Lemma measurement_term_wf (self : BaconShorCode) (p : Z * Z) :
  is_adjacent self (fst p) (snd p) = true -> wf_dict (measurement_term self p).
Proof.
  intros H. apply is_adjacent_distinct in H.
  unfold measurement_term, wf_dict. cbn [keys map fst].
  constructor; [|constructor; [intros []|constructor]].
  intros [E|[]]. congruence.
Qed.

Lemma measurement_term_eq_overlap (self : BaconShorCode) (p p' : Z * Z) :
  Stabilizer.eq (measurement_term self p) (measurement_term self p') = true ->
  fst p = fst p' \/ fst p = snd p'.
Proof.
  unfold Stabilizer.eq, measurement_term. cbn [length forallb fst snd dict_get].
  rewrite Nat.eqb_refl. cbn [andb].
  destruct (Z.eqb_spec (fst p') (fst p)); [now left|].
  destruct (Z.eqb_spec (snd p') (fst p)); [now right|].
  discriminate.
Qed.

Lemma non_overlapping_terms (self : BaconShorCode) (batch : list (Z * Z)) :
  non_overlapping batch -> set_nodup (map (measurement_term self) batch).
Proof.
  unfold non_overlapping, set_nodup.
  induction batch as [|p batch IH]; intros Hnd; cbn [map]; [constructor|].
  cbn [flat_map app] in Hnd.
  inversion Hnd as [|? ? H1 Hnd1]; subst. inversion Hnd1 as [|? ? H2 Hnd2]; subst.
  constructor; [|now apply IH].
  apply Forall_forall. intros t Ht. apply in_map_iff in Ht.
  destruct Ht as [p' [<- Hp']].
  destruct (Stabilizer.eq (measurement_term self p') (measurement_term self p)) eqn:E;
    [|reflexivity].
  exfalso. apply measurement_term_eq_overlap in E.
  assert (Hin : In (fst p') (flat_map (fun p : Z * Z => [fst p; snd p]) batch)).
  { apply in_flat_map. exists p'. split; [assumption | now left]. }
  destruct E as [E|E]; rewrite E in Hin.
  - apply H1. now right.
  - now apply H2.
Qed.

(** C8: the first call of [run_time_step] (the object has made no step yet)
    on a batch of valid pairs leaves as generator set exactly the terms built
    from the batch: every generator is the term of a pair, every pair's term
    is a member, no two members are equal, and for a non-overlapping batch
    the set is the list of the terms itself; the generators held before are
    dropped and neither the resolver nor the simplification runs. *)
Theorem bootstrap_exact (it : IterOrder) (self : BaconShorCode)
        (batch : list (Z * Z)) :
  time_step self = 0 ->
  Forall (fun p => is_adjacent self (fst p) (snd p) = true) batch ->
  exists gens,
    snd (Interactive.run_time_step it self batch) =
    Ok {| rows := rows self; cols := cols self;
          stabilizer_generators := gens;
          time_step := 1;
          current_measurements := batch;
          measurements_history := measurements_history self ++ [batch] |}
    /\ (forall g, In g gens -> In g (map (measurement_term self) batch))
    /\ (forall p, In p batch -> set_mem (measurement_term self p) gens = true)
    /\ set_nodup gens
    /\ (non_overlapping batch -> gens = map (measurement_term self) batch).
Proof.
  intros Hts Hvalid.
  exists (fold_left set_add (map (measurement_term self) batch) []).
  split; [|split; [|split; [|split]]].
  - unfold Interactive.run_time_step.
    rewrite (validate_spec (tick self) batch).
    change (accepted (tick self) batch) with (accepted self batch).
    rewrite (accepted_all self batch Hvalid).
    unfold Interactive.update_stabilizers.
    change (meas_stab_of (tick self)) with (meas_stab_of self).
    rewrite (mapM_meas_stab_of self batch Hvalid). cbn [bind].
    change (time_step (tick self)) with (S (time_step self)). rewrite Hts.
    cbn [Nat.eqb bind snd].
    unfold with_generators, tick.
    cbn [rows cols stabilizer_generators time_step measurements_history].
    now rewrite Hts.
  - intros g Hg. apply fold_set_add_in in Hg. destruct Hg as [[]|Hg]. exact Hg.
  - intros p Hp. apply fold_set_add_mem.
    + apply measurement_term_wf. rewrite Forall_forall in Hvalid. now apply Hvalid.
    + now apply in_map.
  - apply fold_set_add_nodup. constructor.
  - intros Hno. rewrite fold_set_add_fresh; [reflexivity| |].
    + apply Forall_forall. reflexivity.
    + now apply non_overlapping_terms.
Qed.

Ltac solve_nodup :=
  simpl; repeat (constructor; [simpl; intuition discriminate|]); constructor.

Lemma bootstrap_exact_witness :
  exists gens,
    snd (Interactive.run_time_step insertion_order (init 4 4)
           [(1, 2); (3, 4); (6, 7); (8, 9)]%Z) =
    Ok {| rows := 4; cols := 4;
          stabilizer_generators := gens;
          time_step := 1;
          current_measurements := [(1, 2); (3, 4); (6, 7); (8, 9)]%Z;
          measurements_history := [[(1, 2); (3, 4); (6, 7); (8, 9)]%Z] |}
    /\ gens = [[(1, PZ); (2, PZ)]; [(3, PZ); (4, PZ)];
               [(6, PZ); (7, PZ)]; [(8, PZ); (9, PZ)]]%Z.
Proof.
  destruct (bootstrap_exact insertion_order (init 4 4)
              [(1, 2); (3, 4); (6, 7); (8, 9)]%Z eq_refl)
    as (gens & Hrun & _ & _ & _ & Hexact).
  - repeat constructor.
  - exists gens. split; [exact Hrun|].
    rewrite Hexact; [reflexivity|]. unfold non_overlapping. solve_nodup.
Defined.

*PROBLEM STATEMENT:* Which lines of the records contain "Hexact"? Show each of them.

*TASK RESULT:*
    as (gens & Hrun & _ & _ & _ & Hexact).
    rewrite Hexact; [reflexivity|]. unfold non_overlapping. solve_nodup.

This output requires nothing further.